Serbia remains our powerhouse market, however, as our team of 80 lawyers here provides full service to a wide diversity of clients. We have recently been involved in the largest transactions in the Balkans and observe a trend of more and more cross-border acquisitions. Clients such as Mid Europa and KKR lead the way as they consolidate in certain sectors such as cable and FMCG companies. The small size of the former Yugoslav markets and their complexity has put off many investors, and we hope that with extremely positive exits we will see more PE houses come to the market. We have noticed that PE clients are looking to acquire a substantial asset here and then look at add-on opportunities in nearby markets. This is not a trend that we have seen too much between countries such as Romania and Bulgaria or the Czech Republic and Slovakia for example, and I think this points back to the fact that the former Yugoslavia was one market, and there is still a deep understanding of the region’s brands and products.

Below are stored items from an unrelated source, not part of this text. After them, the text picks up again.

(** C4.  Rendering an expression renders each of its nodes in order and
    joins the fragments with a space; the cursor's marker is spliced into
    the fragments at index [position] if the expression is the cursor's
    enclosing expression, and only then; an expression with no nodes that
    is not the cursor's renders as the placeholder [~]. *)
Theorem renderAsLaTeX_claim (c : Cursor) (enclosing : option ExprRef)
    (this : Address) (nodes : list MathNode) :
  CursorLocation.getEnclosingExpression (_location c) = Returned enclosing →
  0 ≤ _cursorIndex c →
  renderAsLaTeX_outcome c enclosing this nodes.
Proof.
  intros Henc Hpos.
  unfold renderAsLaTeX_outcome, MathExpression_renderAsLaTeX,
    render_expression.
  destruct (map_from_returns (MathNode_renderAsLaTeX c this) nodes)
    with (i := 0) as [fragments Hmap].
  { apply Forall_forall. intros n _ i.
    destruct (MathNode_renders c enclosing Henc n this i) as (s & -> & _).
    eauto. }
  rewrite Hmap, Henc.
  destruct (map_from_Returned _ _ _ _ Hmap) as [Hlen Hnth].
  exists fragments. split; [done|]. split.
  { intros i n Hn. destruct (Hnth i n Hn) as (s & Hs & Hr). eauto. }
  cbv zeta. unfold Cursor.getCursorIndex. repeat split.
  - intros Hthis Hshown. rewrite decide_True by done.
    rewrite splice_insert_nonneg by done.
    destruct (String.eqb_spec
                (Js.join " "
                   (take (Z.to_nat (_cursorIndex c)) fragments
                    ++ Cursor.renderAsLatex c
                    :: drop (Z.to_nat (_cursorIndex c)) fragments)) "")
      as [Hempty|]; [|done].
    exfalso. apply join_empty in Hempty as [Hnil|Hone].
    { by destruct (take _ fragments). }
    assert (fragments = [] ∧ Cursor.renderAsLatex c = "") as [-> Hmarker].
    { apply (f_equal length) in Hone as Hl.
      rewrite length_app in Hl. simpl in Hl.
      rewrite length_take, length_drop in Hl.
      assert (length fragments = 0%nat) as ->%nil_length_inv by lia.
      rewrite take_nil, drop_nil in Hone. simpl in Hone.
      by injection Hone as ->. }
    destruct Hshown as [Hnodes|Hfocus].
    + by destruct nodes.
    + unfold Cursor.renderAsLatex in Hmarker. by rewrite Hfocus in Hmarker.
  - intros Hother Hnodes. rewrite decide_False by done.
    destruct (String.eqb_spec (Js.join " " fragments) "") as [Hempty|];
      [|done].
    exfalso. destruct nodes as [|n nodes]; [done|].
    destruct (Hnth 0%nat n) as (s & Hs & Hr); [done|].
    destruct (MathNode_renders c enclosing Henc n this 0) as (s' & Hr' & Hne).
    change (0 + Z.of_nat 0) with 0 in Hr. rewrite Hr in Hr'.
    injection Hr' as <-.
    apply join_empty in Hempty as [->| ->]; simpl in Hs; congruence.
  - intros Hother ->. rewrite decide_False by done.
    apply nil_length_inv in Hlen as ->. done.
  - intros Hthis -> Hfocus. rewrite decide_True by done.
    apply nil_length_inv in Hlen as ->.
    unfold Js.splice_insert, Cursor.renderAsLatex.
    by rewrite take_nil, drop_nil, Hfocus.
Qed.

Lemma renderAsLaTeX_claim_witness :
  renderAsLaTeX_outcome focused_in_denominator
    (Some (mkExprRef [(1, 1)] [])) [] fraction_root.
Proof.
  apply (renderAsLaTeX_claim focused_in_denominator
           (Some (mkExprRef [(1, 1)] [])) [] fraction_root).
  - reflexivity.
  - simpl. lia.
Defined.

(** The whole tree with that cursor, and the same tree once the cursor has
    lost focus. *)
Example render_focused_in_denominator :
  MathExpression_renderAsLaTeX focused_in_denominator [] fraction_root
  = Returned
      "\htmlId{node-n1}x \htmlId{node-n2}{\frac{~}{\!\htmlId{__cursor}{\textcolor{black}{|}}}}"
  ∧
  MathExpression_renderAsLaTeX (snd (Cursor.blur focused_in_denominator)) []
    fraction_root
  = Returned "\htmlId{node-n1}x \htmlId{node-n2}{\frac{~}{~}}".
Proof. by split. Qed.

(** * Further properties of the tree *)

(** ** insertNode and removeNthNode *)

Lemma splice_start_range (len start : Z) :
  0 ≤ len → 0 ≤ Js.splice_start len start ≤ len.
Proof. intros Hlen. unfold Js.splice_start. case_decide; lia. Qed.

Lemma insertNode_at (nodes : list MathNode) (before : Z) (node : MathNode) :
  let k := Z.to_nat (Js.splice_start (Z.of_nat (length nodes)) before) in
  MathExpression.insertNode nodes before node
  = take k nodes ++ node :: drop k nodes ∧
  (k ≤ length nodes)%nat.
Proof.
  cbv zeta. split; [done|].
  pose proof (splice_start_range (Z.of_nat (length nodes)) before). lia.
Qed.

(** X1.  Removing, right after an insertion, the index at which [splice]
    put the node gives back the node array as it was; for [before] within
    0..length that index is [before] itself. *)
Theorem insertNode_removeNthNode (nodes : list MathNode) (before : Z)
    (node : MathNode) :
  MathExpression.removeNthNode
    (MathExpression.insertNode nodes before node)
    (Js.splice_start (Z.of_nat (length nodes)) before)
  = Returned nodes ∧
  (0 ≤ before ≤ Z.of_nat (length nodes) →
   MathExpression.removeNthNode
     (MathExpression.insertNode nodes before node) before
   = Returned nodes).
Proof.
  assert (MathExpression.removeNthNode
            (MathExpression.insertNode nodes before node)
            (Js.splice_start (Z.of_nat (length nodes)) before)
          = Returned nodes) as Hgeneral.
  { destruct (insertNode_at nodes before node) as [-> Hk].
    pose proof (splice_start_range (Z.of_nat (length nodes)) before).
    rewrite removeNthNode_in_range.
    - f_equal.
      rewrite <- (length_take_le nodes
                    (Z.to_nat (Js.splice_start (Z.of_nat (length nodes))
                                 before))) at 1 by done.
      rewrite delete_middle. apply take_drop.
    - rewrite length_app. simpl. rewrite length_take, length_drop. lia. }
  split; [done|]. intros Hin.
  replace before with (Js.splice_start (Z.of_nat (length nodes)) before)
    at 2; [done|].
  unfold Js.splice_start. case_decide; lia.
Qed.
Lemma all_zero_vdiv (v : vec) (c : R) : all_zero v -> all_zero (vdiv v c).
Proof.
  unfold all_zero, vdiv. induction 1 as [|x v Hx _ IH]; simpl; constructor; auto.
  subst x. unfold Rdiv. ring.
Qed.

Lemma all_zero_dot (a b : vec) : all_zero a -> dot_raw a b = 0.
Proof.
  unfold all_zero. intros H. revert b.
  induction H as [|x a Hx _ IH]; intros [|y b]; try reflexivity.
  change (dot_raw (x :: a) (y :: b)) with (x * y + dot_raw a b).
  rewrite IH, Hx. ring.
Qed.

Lemma all_zero_scale_0 (v : vec) : all_zero (scale 0 v).
Proof.
  unfold all_zero, scale. induction v; simpl; constructor; auto. ring.
Qed.

Lemma all_zero_zip_minus (a b : vec) :
  all_zero a -> all_zero b -> all_zero (zip_with Rminus a b).
Proof.
  unfold all_zero. intros Ha. revert b.
  induction Ha as [|x a Hx _ IH]; intros b Hb; [constructor|].
  destruct Hb as [|y b Hy Hb]; [constructor|].
  simpl. constructor; [subst; ring|auto].
Qed.

Lemma all_zero_zeros (n : nat) : all_zero (zeros n).
Proof. unfold all_zero, zeros. induction n; simpl; constructor; auto. Qed.

Lemma all_zero_sumsq (v : vec) : all_zero v -> sumsq v = 0.
Proof.
  unfold all_zero. induction 1 as [|x v Hx _ IH]; [reflexivity|].
  rewrite sumsq_cons, IH, Hx. ring.
Qed.

Lemma all_zero_norm (v : vec) : all_zero v -> norm v = 0.
Proof.
  intros H. unfold norm. rewrite all_zero_sumsq by assumption. apply sqrt_0.
Qed.

Lemma all_zero_map_plus_0 (c : R) (n : nat) :
  c = 0 -> all_zero (map (fun x => x + c * 1 * 1) (zeros n)).
Proof.
  intros ->. unfold all_zero, zeros.
  induction n; simpl; constructor; auto. ring.
Qed.

(** A zero context embedding gives three zero ratios. *)
Lemma decompose_zero_context
    (svd : vec -> option svd_result) (self : YSRNEngine) (ctx q : vec)
    (res : DecompositionResult) :
  svd_sound svd -> W_relevance self = None ->
  length ctx = length q -> all_zero ctx ->
  decompose svd self ctx q = Ok res ->
  relevance_ratio res = 0 /\ superfluous_ratio res = 0 /\ noise_ratio res = 0.
Proof.
  intros Hsvd HW Hl Hz Hres.
  destruct (decompose_inv svd Hsvd self ctx q res Hl Hres)
    as (Nv & Rv & HN & _ & HR & _ & HRv & HS & HNv & Hrr & Hsr & Hnr & _).
  rewrite HW in HR. subst Rv.
  set (Y := vdiv ctx (norm ctx + eps)) in *.
  set (qn := vdiv q (norm q + eps)) in *.
  assert (HY : all_zero Y) by (apply all_zero_vdiv; exact Hz).
  assert (Hc : dot_raw Y qn = 0) by (apply all_zero_dot; exact HY).
  rewrite Hc in *.
  assert (HRi : all_zero (scale 0 qn)) by apply all_zero_scale_0.
  assert (Hr : all_zero (zip_with Rminus Y (scale 0 qn)))
    by (apply all_zero_zip_minus; assumption).
  assert (HNz : all_zero Nv).
  { destruct (noise_component_cases svd Hsvd _ _ _ HN) as [->|[->|[_ ->]]].
    - apply all_zero_zeros.
    - exact Hr.
    - apply all_zero_map_plus_0. apply all_zero_norm. exact Hr. }
  assert (HSz : all_zero (dr_S res)).
  { rewrite HS. apply all_zero_zip_minus; assumption. }
  rewrite Hrr, Hsr, Hnr.
  rewrite (all_zero_norm (dr_S res)) by exact HSz.
  rewrite (all_zero_norm (dr_N res)) by (rewrite HNv; exact HNz).
  rewrite (all_zero_norm (dr_R res)) by (rewrite HRv; exact HRi).
  unfold Rdiv. repeat split; ring.
Qed.

Lemma ratio_sum (a b c : R) :
  0 <= a -> 0 <= b -> 0 <= c ->
  let D := a + b + c + eps in
  0 <= a / D /\ 0 <= b / D /\ 0 <= c / D /\
  a / D + b / D + c / D < 1 /\
  (1 - 1e-6 <= a / D + b / D + c / D <-> 1e-2 - eps <= a + b + c).
Proof.
  intros Ha Hb Hc D. pose proof eps_pos as He.
  assert (HD : 0 < D) by (unfold D; lra).
  assert (Hi : 0 < / D) by (apply Rinv_0_lt_compat; exact HD).
  assert (Hs : a / D + b / D + c / D = 1 - eps / D)
    by (unfold D; field; unfold D in HD; lra).
  repeat split.
  - unfold Rdiv; nra.
  - unfold Rdiv; nra.
  - unfold Rdiv; nra.
  - rewrite Hs. assert (0 < eps / D) by (unfold Rdiv; nra). lra.
  - rewrite Hs. intros H.
    assert (H1 : eps / D <= 1e-6) by lra.
    apply (Rmult_le_compat_r D) in H1; [|lra].
    replace (eps / D * D) with eps in H1 by (field; lra).
    unfold D, eps in *. lra.
  - rewrite Hs. intros H.
    assert (H1 : eps / D <= 1e-6).
    { apply (Rmult_le_reg_r D); [exact HD|].
      replace (eps / D * D) with eps by (field; lra).
      unfold D, eps in *. lra. }
    lra.
Qed.

End Ratios.
(** X20: the categories and the integrations of an analysed document:
    there are at most as many of each as the document has nodes, and at
    most seven categories; and a document with an integration has one of
    the six categories of services, so that a document whose only
    category is [api] has no integration. *)
Theorem integrations_come_with_a_service_category so name content md :
  enumerates so ->
  analyze_workflow so name content = Returned (Some md) ->
  length (categories md) <= node_count md /\
  length (categories md) <= 7 /\
  length (integrations md) <= node_count md /\
  (integrations md <> [] ->
   exists c,
     c ∈ categories md /\
     c ∈ ["messaging"; "database"; "ai_ml"; "email"; "storage";
          "development"]).
Proof.
  intros Hso H. apply analyze_workflow_inv in H as (data & -> & H).
  apply analyze_data_inv in H
    as (nodes & act & tys & _ & _ & Hlen & Htys & Hmd).
  apply node_types_length in Htys. rewrite (py_iter_length _ _ Hlen) in Htys.
  destruct (foldl_node_step_grows tys acc_init) as (_ & H2 & H3 & H4).
  cbn [acc_init acc_categories acc_integrations] in H2, H3, H4.
  rewrite size_empty in H2, H3.
  set (a := foldl node_step acc_init tys) in *.
  assert (length (categories md) = size (acc_categories a)) as Hc.
  { rewrite Hmd. cbn [categories]. rewrite (Hso _). done. }
  assert (length (integrations md) = size (acc_integrations a)) as Hi.
  { rewrite Hmd. cbn [integrations]. rewrite (Hso _). done. }
  split_and!.
  - lia.
  - rewrite Hc.
    assert (acc_categories a ⊆
            list_to_set ["messaging"; "database"; "ai_ml"; "email"; "storage";
                         "development"; "api"]) as Hsub.
    { intros x Hx. apply elem_of_list_to_set.
      apply acc_categories_foldl in Hx as [Hx|Hx]; [|done].
      by apply elem_of_empty in Hx. }
    apply subseteq_size in Hsub. etrans; [exact Hsub|].
    rewrite size_list_to_set; [done|].
    repeat (apply NoDup_cons; split;
            [rewrite ?elem_of_cons, elem_of_nil; intros H;
             repeat (destruct H as [H|H]; [discriminate H|]); done|]).
    constructor.
  - lia.
  - intros Hne. destruct H4 as [(i & Hi')|(c & Hc' & Hsix)].
    + destruct (integrations md) as [|i l] eqn:Hl; [done|].
      exists i. apply (enumerates_elem_of so); [done|].
      rewrite Hmd in Hl. cbn [integrations] in Hl. fold a in Hl.
      rewrite Hl. by left.
    + by apply elem_of_empty in Hi'.
    + exists c. split; [|done]. rewrite Hmd. cbn [categories].
      by apply enumerates_elem_of.
Qed.

(** The example with a Slack node and a GitHub node. *)
Lemma integrations_witness :
  exists c,
    c ∈ categories
          {| filename := "a.json"; active := JBool false; node_count := 2;
             trigger_type := Manual;
             integrations := elements (∅ ∪ {[ "Slack" ]} ∪ {[ "GitHub" ]}
                                        : gset string);
             categories := elements (∅ ∪ {[ "messaging" ]} ∪ {[ "development" ]}
                                       : gset string);
             complexity := low |} /\
    c ∈ ["messaging"; "database"; "ai_ml"; "email"; "storage"; "development"].
Proof.
  eapply (integrations_come_with_a_service_category elements "a.json"
            slack_github _ enumerates_elements).
  - vm_compute. reflexivity.
  - vm_compute. discriminate.
Defined.
(** Modelled from the spec: [reset()] restores the default contents. *)
Definition reset (b : t) : t :=
  {| address := address b;
     values := replicate (length (values b)) (fill b);
     fill := fill b |}.

(** Modelled from the spec: [validate(address, count)] is true iff
    every offset of [address, address + count) is populated. *)
Definition validate (b : t) (a n : Z) : bool :=
  forallb (in_range b) (seqZ a n).

Definition get_value (b : t) (o : Z) : option V :=
  if in_range b o then values b !! Z.to_nat (o - address b) else None.

Definition set_value (b : t) (o : Z) (v : V) : t :=
  if in_range b o then
    {| address := address b;
       values := <[Z.to_nat (o - address b) := v]> (values b);
       fill := fill b |}
  else b.

(** Modelled from the spec: [get_values(address, count)] returns the
    values held at the offsets [address, address + count). *)
Definition get_values (b : t) (a n : Z) : list V :=
  omap (get_value b) (seqZ a n).

(** Modelled from the spec: [set_values(address, values)] stores the
    values at the offsets from [address] on. *)
Fixpoint set_values (b : t) (a : Z) (vs : list V) : t :=
  match vs with
  | [] => b
  | v :: vs => set_values (set_value b a v) (a + 1) vs
  end.

End Block.
Arguments t V : clear implicits.
End ModbusSequentialDataBlock.

Definition sequential_data_block {V : Type}
    (default_fill : V) (default_size : nat) :
    ModbusDataBlock V (ModbusSequentialDataBlock.t V) := {|
  create := ModbusSequentialDataBlock.create default_fill default_size;
  blk_reset := ModbusSequentialDataBlock.reset;
  blk_validate := ModbusSequentialDataBlock.validate;
  blk_get_values := ModbusSequentialDataBlock.get_values;
  blk_set_values := ModbusSequentialDataBlock.set_values;
|}.

(** * ModbusSlaveContext *)

(** Modelled from the spec: [pymodbus3/interfaces.py] is missing. The
    function-code decoder is a total function into the four object
    spaces; [space_key] gives the letter under which [__init__] files
    the bank of a space. *)
Inductive space : Type :=
| DiscreteInput
| Coil
| InputRegister
| HoldingRegister.
(** X18: where the listing route answers, it answers 200 or 500, and 500
    exactly when the single-report route answers 500 for some directory
    whose name does not start with a dot, or when two such directories
    hold reports whose timestamps cannot be compared (a number against a
    string, or [null] or a dict against anything).  One such report makes
    the whole listing fail. *)
Theorem X18_listing_fails_iff :
  forall (M : Type) (json_load : string -> decoded) (mtime : string -> M)
         (reports_path : string) (es : list (string * node))
         (resp : response (Z * list (report * M))),
    NoDup (map fst es) ->
    forallb (fun e => plain_name (fst e)) es = true ->
    list_reports json_load mtime reports_path (Dir es) = Some resp ->
    (status_code resp = 200 \/ status_code resp = 500)
    /\ (status_code resp = 500
        <-> (exists name,
               plain_name name = true /\ String.prefix "." name = false
               /\ status_code (get_report_route json_load reports_path (Dir es) name)
                  = 500)
            \/ (exists n1 n2 a b,
                  n1 <> n2
                  /\ served_as json_load mtime reports_path (Dir es) n1 a
                  /\ served_as json_load mtime reports_path (Dir es) n2 b
                  /\ incomparable a b)).
Proof.
  intros M json_load mtime reports_path es resp Hnd Hplain Hresp.
  rewrite forallb_forall in Hplain.
  assert (forall name, status_code (get_report_route json_load reports_path (Dir es) name)
                       = 500
                       <-> exists x, get_report json_load reports_path (Dir es) name
                                     = Raises x) as H500.
  { intros name. unfold get_report_route.
    destruct (get_report json_load reports_path (Dir es) name) as [[r|]|x]; cbn.
    - split; [discriminate | intros [x [=]]].
    - split; [discriminate | intros [x [=]]].
    - split; eauto. }
  assert (forall name r, get_report_route json_load reports_path (Dir es) name = Success r
                         <-> get_report json_load reports_path (Dir es) name
                             = Returns (Some r)) as H200.
  { intros name r. unfold get_report_route.
    destruct (get_report json_load reports_path (Dir es) name) as [[r'|]|x];
      split; congruence. }
  assert (forall x,
             In x (flat_map (listed json_load mtime reports_path) es)
             <-> exists name, served_as json_load mtime reports_path (Dir es) name x)
    as Hlisted.
  { intros [r mt]. rewrite in_flat_map. unfold served_as. cbn [fst snd]. split.
    - intros ([name d] & Hin & Hl). exists name.
      apply (listed_get_report json_load mtime reports_path es name d r mt
               (assoc_In _ _ _ Hnd Hin)) in Hl as (Hh & Hg & Hm).
      repeat split; [exact (Hplain _ Hin) | exact Hh | now apply H200 | exact Hm].
    - intros (name & _ & Hh & Hg & Hm). apply H200 in Hg.
      assert (exists d, assoc name es = Some d) as [d Ha].
      { unfold get_report in Hg. cbn [child] in Hg.
        destruct (assoc name es) as [d|]; [eauto | discriminate]. }
      exists (name, d). split; [now apply assoc_Some_In|].
      now apply (listed_get_report json_load mtime reports_path es name d r mt Ha). }
  assert ((exists x, scan_loop json_load mtime reports_path es [] = Raises x)
          <-> exists name, plain_name name = true /\ String.prefix "." name = false
                /\ status_code (get_report_route json_load reports_path (Dir es) name)
                   = 500) as Hloop.
  { rewrite scan_loop_raises. split.
    - intros ([name d] & r' & Hin & Hx).
      apply (scan_body_raises json_load mtime reports_path es name d r'
               (assoc_In _ _ _ Hnd Hin)) in Hx as [Hh Hx].
      exists name. repeat split; [exact (Hplain _ Hin) | exact Hh | now apply H500].
    - intros (name & _ & Hh & Hx). apply H500 in Hx.
      assert (exists d, assoc name es = Some d) as [d Ha].
      { destruct Hx as [x Hx]. unfold get_report in Hx. cbn [child] in Hx.
        destruct (assoc name es) as [d|]; [eauto | discriminate]. }
      exists (name, d), []. split; [now apply assoc_Some_In|].
      apply (scan_body_raises json_load mtime reports_path es name d [] Ha). auto. }
  unfold list_reports, scan_reports in Hresp. cbn [entries_of] in Hresp.
  destruct (scan_loop json_load mtime reports_path es []) as [loaded|x] eqn:Hl.
  - pose proof (scan_loop_listed _ _ _ _ _ _ Hl) as Hloaded. cbn [app] in Hloaded.
    destruct (keyed loaded) as [kl|] eqn:Hk; [|discriminate].
    destruct (keyed_kinds loaded kl Hk) as (Hlen & Hnum & Hstr).
    pose proof (sort_desc_returns_iff kl) as Hiff.
    rewrite Hlen, Hnum, Hstr in Hiff.
    destruct (sort_desc kl) as [s|e] eqn:Hs; injection Hresp as <-;
      cbn [status_code].
    + split; [now left|]. split; [discriminate|]. intros H. exfalso.
      destruct H as [Hbad | (n1 & n2 & a & b & Hne & Ha & Hb & Hinc)].
      * apply Hloop in Hbad as [x Hx]. discriminate.
      * assert (In a loaded) as Hina by (subst loaded; apply Hlisted; eauto).
        assert (In b loaded) as Hinb by (subst loaded; apply Hlisted; eauto).
        unfold incomparable, timestamp_lt in Hinc.
        destruct Hiff as [Hiff _].
        destruct (Hiff (ex_intro _ s eq_refl)) as [H1 | [Hn | Hst]].
        -- apply Hne.
           assert (a = b) as Hab.
           { destruct loaded as [|c [|c' l']]; [destruct Hina | | simpl in H1; lia].
             destruct Hina as [<- | []], Hinb as [<- | []]. reflexivity. }
           destruct Ha as (_ & _ & Ha & _), Hb as (_ & _ & Hb & _).
           rewrite Hab in Ha. apply H200 in Ha, Hb.
           apply get_report_some in Ha as (? & ? & ? & ra & _ & _ & _ & _ & Hra).
           apply get_report_some in Hb as (? & ? & ? & rb & _ & _ & _ & _ & Hrb).
           rewrite Hra in Hrb. injection Hrb as _ _ _ Hp.
           now apply path_join_inj in Hp.
        -- rewrite forallb_forall in Hn.
           pose proof (Hn a Hina) as Na. pose proof (Hn b Hinb) as Nb.
           unfold number_key in Na, Nb.
           destruct (key_of (sort_key a)) as [[| |]|]; try discriminate.
           destruct (key_of (sort_key b)) as [[| |]|]; discriminate.
        -- rewrite forallb_forall in Hst.
           pose proof (Hst a Hina) as Sa. pose proof (Hst b Hinb) as Sb.
           unfold string_key in Sa, Sb.
           destruct (key_of (sort_key a)) as [[| |]|]; try discriminate.
           destruct (key_of (sort_key b)) as [[| |]|]; discriminate.
    + split; [now right|]. split; [|reflexivity]. intros _. right.
      destruct Hiff as [_ Hiff].
      assert ((2 <= length loaded)%nat
              /\ forallb number_key loaded = false
              /\ forallb string_key loaded = false) as (H2 & Hn & Hst).
      { destruct (forallb number_key loaded); [destruct Hiff as [? [=]]; auto|].
        destruct (forallb string_key loaded); [destruct Hiff as [? [=]]; auto|].
        repeat split.
        destruct (le_lt_dec (length loaded) 1) as [H1|H1]; [|lia].
        destruct Hiff as [? [=]]. auto. }
      assert (NoDup loaded) as Hndl by (subst loaded; now apply listed_NoDup).
      destruct (incomparable_pair loaded kl Hk Hndl H2 Hn Hst)
        as (a & b & Hina & Hinb & Hab & Hinc).
      rewrite Hloaded in Hina, Hinb.
      apply Hlisted in Hina as [n1 Ha]. apply Hlisted in Hinb as [n2 Hb].
      exists n1, n2, a, b.
      split; [|split; [exact Ha | split; [exact Hb | exact Hinc]]].
      intros ->. apply Hab.
      destruct Ha as (_ & _ & Ha & Hma), Hb as (_ & _ & Hb & Hmb).
      rewrite Ha in Hb. injection Hb as Hfst.
      destruct a as [ra ma], b as [rb mb]. cbn [fst snd] in *. congruence.
  - injection Hresp as <-. cbn [status_code]. split; [now right|].
    split; [|reflexivity]. intros _. left. apply Hloop. eauto.
Qed.
(** [get_trapped_electrons] returns the number of charges whose x
    coordinate lies strictly between the bounds: it is the length of a
    duplicate-free list of exactly the indices [k] with
    [lo < x_k < hi] (a charge on a bound is not counted).  So the count is
    at most the number of charges; it is the number of charges exactly
    when every x is strictly inside, and 0 exactly when none is; it does
    not depend on any y coordinate, and it does not decrease when the
    bounds are widened. *)
Theorem get_trapped_electrons_counts (r : list R) (lo hi : R) :
  (exists idx : list nat,
     List.NoDup idx
     /\ (forall k, In k idx <->
                   (k < length (Np.evens r))%nat /\ lo < nth k (Np.evens r) 0 < hi)
     /\ PP.get_trapped_electrons r (lo, hi) = length idx)
  /\ (forall x y r', PP.get_trapped_electrons (x :: y :: r') (lo, hi)
        = ((if Rlt_dec lo x then if Rlt_dec x hi then 1 else 0 else 0)
           + PP.get_trapped_electrons r' (lo, hi))%nat)
  /\ (PP.get_trapped_electrons r (lo, hi) <= length (Np.evens r))%nat
  /\ (PP.get_trapped_electrons r (lo, hi) = length (Np.evens r)
      <-> List.Forall (fun x => lo < x < hi) (Np.evens r))
  /\ (PP.get_trapped_electrons r (lo, hi) = 0%nat
      <-> List.Forall (fun x => x <= lo \/ hi <= x) (Np.evens r))
  /\ (forall k y, PP.get_trapped_electrons (<[(2 * k + 1)%nat := y]> r) (lo, hi)
                  = PP.get_trapped_electrons r (lo, hi))
  /\ (forall lo' hi', lo' <= lo -> hi <= hi' ->
        (PP.get_trapped_electrons r (lo, hi)
         <= PP.get_trapped_electrons r (lo', hi'))%nat).
Proof.
  split.
  { exists (PP.np_where (zip_with andb
                           (map (fun x => Rltb lo x) (Np.evens r))
                           (map (fun x => Rltb x hi) (Np.evens r)))).
    split; [apply where_from_NoDup|]. split; [|reflexivity].
    intros k. unfold PP.np_where. rewrite where_from_In, zip_with_map2.
    split.
    - intros (i & -> & Hi). apply nth_mask in Hi as [Hlt Hi].
      apply inside_true in Hi. cbn [Nat.add]. split; assumption.
    - intros [Hlt Hin]. exists k. split; [reflexivity|].
      apply nth_mask. split; [exact Hlt|]. now apply inside_true. }
  split.
  { intros x y r'. rewrite !get_trapped_electrons_filter.
    cbn [Np.evens List.filter]. unfold Rltb at 1 2.
    destruct (Rlt_dec lo x), (Rlt_dec x hi); reflexivity. }
  rewrite get_trapped_electrons_filter.
  split; [apply List.filter_length_le|].
  split; [|split; [|split]].
  - rewrite filter_length_all. split; intros H; eapply List.Forall_impl; try exact H;
      intros x Hx; now apply inside_true.
  - rewrite filter_length_none. split; intros H; eapply List.Forall_impl; try exact H;
      intros x Hx; cbv beta in *.
    + destruct (Rle_dec x lo) as [|Hn]; [now left|]. right.
      destruct (Rle_dec hi x) as [|Hn']; [assumption|].
      assert (Hin : lo < x < hi) by lra. apply inside_true in Hin. congruence.
    + destruct (Rltb lo x && Rltb x hi) eqn:E; [|reflexivity].
      apply inside_true in E. lra.
  - intros k y. rewrite get_trapped_electrons_filter, evens_insert_odd. reflexivity.
  - intros lo' hi' Hlo Hhi. rewrite get_trapped_electrons_filter.
    apply filter_length_mono. intros x Hx. apply inside_true in Hx.
    apply inside_true. lra.
Qed.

In September, we will again participate in the SEE M&A and Private Equity Conference which drew over 200 participants last year – a number that a only a few years ago would be considered high.
I have always been a strong advocate for the role of Private Equity in emerging markets. I am really happy to see more and more investors come and at least explore the region better. It’s still early days for the levels of growth that they expect, but we hope that as long as the region is stable politically that there will be room to grow economically. A recent trend has been the number of small funds coming from Central European countries such as the Czech Republic, Poland, and Lithuania, in addition to the global players.
Notably, Serbia will see the sale of Telekom Serbia this autumn. The companies that have submitted non-binding bids included 5 PE houses, which reflects a big shift since the last time the Government tried to privatize it. This is a new dynamic to the process and, in my view, a welcome one, as the asset will require large-scale investment and internal restructuring.
I believe there are many more diverse and exciting deals of substance coming along in the next few years which truly merit investigation by players who have been in CEE for years already and hope to expand their business. Global players from the Middle East, China, Russia, Turkey, and Azerbaijan all lend a more international flavor to the local business community.
In summary, over 20 active years in the former Yugoslavia I can say that there’s never a dull moment. Opportunity is everywhere, and helping clients to achieve their business plan is what we do and still enjoy.